Like his sabre-rattling towards North Korea or his unilateral decision to recognise Jerusalem as the capital of Israel, Trump′s attacks on Pakistan may play well with his base. But it will also have serious repercussions for Pakistan, where a number of shocks in the second half of 2017 have destabilised the country politically. And if Pakistan stumbles, the consequences will be felt across South Asia and in other parts of the Muslim world, where a functioning political system in Pakistan could serve as a valuable model.

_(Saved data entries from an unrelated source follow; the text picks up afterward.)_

(* ===== verification/Daemon.v ===== *)
(** * The automation daemon (internal/server: runScheduler, handFires, closeFires, with serveWebhook)

    The scheduler loop with the webhook receiver and the bash probes beside it:
    deliveries are planned against the shared limiter, handed over through a
    buffered channel, and taken one batch a turn; a stopping scheduler closes the
    channel and keeps what it held. A turn of the loop is one step here: deliveries
    fall between turns, in any number and order. The steps begin when the watch list has
    been restored; the receiver, which runs before that, is taken to have planned nothing
    until then. *)

From S2P Require Import Prelude GoStrings GoText Journal TriggerLog Entry Cron JsonPath Automation FleetState Limiter LimiterLedger LimiterPlan LimiterOps LimiterDue LimiterSystem LimiterClaims Scheduler SchedulerSlots SchedulerRun Webhook SchedulerRestart.
Local Open Scope string_scope.
Local Open Scope Z_scope.
Local Open Scope list_scope.
Local Open Scope sched_scope.

(** ** The loop *)

(** Where runScheduler is: before its tick, in its select, or returned with the channel closed. *)
Inductive phase := Ticking | Selecting | Stopped.

(** [da_out] are the batches planned and in handFires, [da_fires] the channel. *)
Record daemon := MkDaemon { da_turn : turn; da_phase : phase; da_out : list (list triggerFire); da_fires : list (list triggerFire) }.

Definition triggerFireBuffer : nat := 64.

The roughly 50 Muslim-majority countries stretching from Bangladesh to Morocco have largely struggled to develop politically. Under President Recep Tayyip Erdogan′s leadership, Turkey, which once boasted a functioning democratic system, has been slipping toward authoritarian rule. Bangladesh, too, seems to be turning into a one-party system, after having made notable headway, particularly on the economic front. Now Pakistan – in a sense, the region′s best remaining hope – is also facing potentially disruptive setbacks.
The advent of competitive politics
Contrary to Trump′s accusations, Pakistan has made steady, albeit slow, progress over the last decade, both in combatting terrorism and in consolidating democratic institutions.
That progress began in 2007, when a group of lawyers initiated a mass protest movement in response to an unconstitutional decision by Pervez Musharraf, Pakistan′s fourth military president, to suspend the chief justice of the Supreme Court. The movement, backed by several political parties, ultimately forced Musharraf to step down in 2008, to avoid impeachment.
In the subsequent general election, the Pakistan Peoples Party won enough seats in the national assembly to form a solid government. The PPP′s political rival, the Pakistan Muslim League (Nawaz) won a majority of seats in the Punjab provincial assembly, giving it control of the country′s largest province. Competitive politics had come to Pakistan.
After the PPP′s five-year term, the PML(N), led by Prime Minister Nawaz Sharif, won the next general election, while maintaining its hold over Punjab. The transfer of power occurred peacefully, with the PPP moving into opposition. Pakistan had passed another milestone.